(Saved entries)
· · · · · · ·
(* ===== verification/JpegVld.v ===== *)
(** * JPEG decoder, Huffman tables for the hardware (libs/libcamera/jpeg/jpeg_fw_8830/src/
    jpegdec_vld.c)

    The tables the parser has read become register values (the largest code of each
    length, the index of its first symbol, which lengths are used) and a look-up table
    of symbols.  A register write is an entry of a log.  The theorems decode with these
    registers as Annex F of the JPEG standard prescribes. *)

From S2P Require Import Prelude JpegHead JpegEnc JpegSafe JpegRt.

(** ** Data *)

Definition JPEG_FW_LUM_ID : nat := 0.
Definition JPEG_FW_CHR_ID : nat := 1.

(** Where the DC symbols of each length start in the look-up table. *)
Definition g_DC_offset : list nat :=
  [0; 0; 2; 6; 14; 26; 38; 50; 62; 74; 86; 98; 110; 122; 134; 146; 158]%nat.

(** [s_active_base_max], luma DC, luma AC, chroma DC, chroma AC; [g_huffTab]. *)
Record vld := Vld { s_active_base_max : list (list Z); g_huffTab : list Z }.

Definition JPG_VLD_REG_BASE : Z := 0x60b00000 + 0x4800.
Definition DC_VALID_OFFSET : Z := 0x84.
Definition AC_VALID_OFFSET : Z := 0x88.
Definition Luma_DC_LUT_OFFSET : Z := 0x8C.
Definition Chroma_DC_LUT_OFFSET : Z := 0xCC.
Definition Luma_AC_LUT_OFFSET : Z := 0x10C.
Definition Chroma_AC_LUT_OFFSET : Z := 0x14C.

(** Register writes, in order. *)
Definition writes : Type := list (Z * Z).

(** ** Codes *)

(** [huffsize]: the length of each symbol's code, in the order of the symbols. *)
Definition make_sizes (bits : list Z) : list nat :=
  l ← seq 1 16; replicate (Z.to_nat (bits !!! l)) l.
Lemma imei_nibble_str b : 0 <= b < 16 -> u8 (u8 (b + ASCII_0) - ASCII_0) = b.
Proof. intros. unfold ASCII_0. rewrite (u8_small (b + 48)) by lia. rewrite u8_small by lia. lia. Qed.

Lemma imei_nv_str_nv nv :
  length nv = MAX_IMEI_LENGTH -> bytes nv -> (nv !!! 0%nat) .& 0x0F = 0x0A ->
  ImeiConvStr2NV (ImeiConvNV2Str nv) = nv.
Proof.
  intros Hl Hb H0. do 8 (destruct nv as [|? nv]; [done|]). destruct nv; [|done].
  repeat match goal with H : Forall _ (_ :: _) |- _ => apply Forall_cons in H as [? H] end.
  unfold ImeiConvNV2Str, ImeiConvStr2NV. cbn -[MAKE1BYTE2BYTES u8] in *.
  rewrite !imei_nibble_str by (rewrite ?high_nibble, ?low_nibble; zlia).
  rewrite <- H0, !make_split by done. done.
Qed.

Lemma ascii_hex n : 0 <= n < 16 -> ascii_digit (semi_octet_char n) = n.
Proof.
  intros. unfold ascii_digit, semi_octet_char, ASCII_0, ASCII_A. destruct (Z.leb_spec n 9).
  - rewrite (u8_small (n + 48)) by lia. destruct (Z.leb_spec 48 (n + 48)); [|lia].
    destruct (Z.leb_spec (n + 48) 57); [|lia]. cbn [andb]. rewrite u8_small; lia.
  - rewrite (u8_small (n + 65 - 10)) by lia. destruct (Z.leb_spec (n + 65 - 10) 57); [lia|].
    rewrite andb_false_r, u8_small; lia.
Qed.

Lemma bin_ascii_bin d :
  bytes d -> exists t, bin2ascii d (length d) = Some t /\ length t = (2 * length d)%nat /\
  ascii2bin t (2 * length d) = Some d.
Proof.
  induction 1 as [|b d Hb _ (t & IH1 & IH2 & IH3)]; [by exists []|].
  cbn [bin2ascii length]. rewrite IH1. cbn. eexists. split; [done|]. split; [cbn; lia|].
  cbn [ascii2bin]. replace (pred (length d + S (length d + 0))) with (2 * length d)%nat by lia. rewrite IH3. cbn [mbind option_bind].
  rewrite !ascii_hex by (rewrite ?high_nibble, ?low_nibble; zlia).
  do 2 f_equal. rewrite <- (make_split b) at 3 by done. done.
Qed.

Lemma decode_ref_bytes x l : 0 <= x < 256 -> bytes l -> bytes (decode_ref x l).1.
Proof.
  intros Hx. assert (forall b, 0 <= b < 256 -> 0 <= b .^ 0x20 < 256) as Hxor.
  { intros b ?. apply (lxor_bound 8); lia. }
  induction l as [l IH] using (induction_ltof1 _ (@length Z)). unfold ltof in IH. intros Hl.
  destruct l as [|c l]; [by apply Forall_singleton|]. apply Forall_cons in Hl as [Hc Hl]. cbn [decode_ref].
  destruct (is_mark c).
  - destruct l as [|b l]; [cbn; rewrite Forall_cons, Forall_singleton; by auto|]. apply Forall_cons in Hl as [Hb Hl].
    specialize (IH l ltac:(cbn; lia) Hl). destruct (decode_ref x l) as [r m]. cbn in *.
    apply Forall_cons. split; [by auto|]. apply Forall_app_2; [done|by apply Forall_singleton].
  - specialize (IH l ltac:(cbn; lia) Hl). destruct (decode_ref x l) as [r m]. cbn in *. by apply Forall_cons.
Qed.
· · · · · · ·
= What is expected =
Take the lines above from the one containing "cbn [ascii2bin]. replace" to the one containing "intros b ?." and retype them exactly, both ends included, with nothing added.

= Expected output =
  cbn [ascii2bin]. replace (pred (length d + S (length d + 0))) with (2 * length d)%nat by lia. rewrite IH3. cbn [mbind option_bind].
  rewrite !ascii_hex by (rewrite ?high_nibble, ?low_nibble; zlia).
  do 2 f_equal. rewrite <- (make_split b) at 3 by done. done.
Qed.

Lemma decode_ref_bytes x l : 0 <= x < 256 -> bytes l -> bytes (decode_ref x l).1.
Proof.
  intros Hx. assert (forall b, 0 <= b < 256 -> 0 <= b .^ 0x20 < 256) as Hxor.
  { intros b ?. apply (lxor_bound 8); lia. }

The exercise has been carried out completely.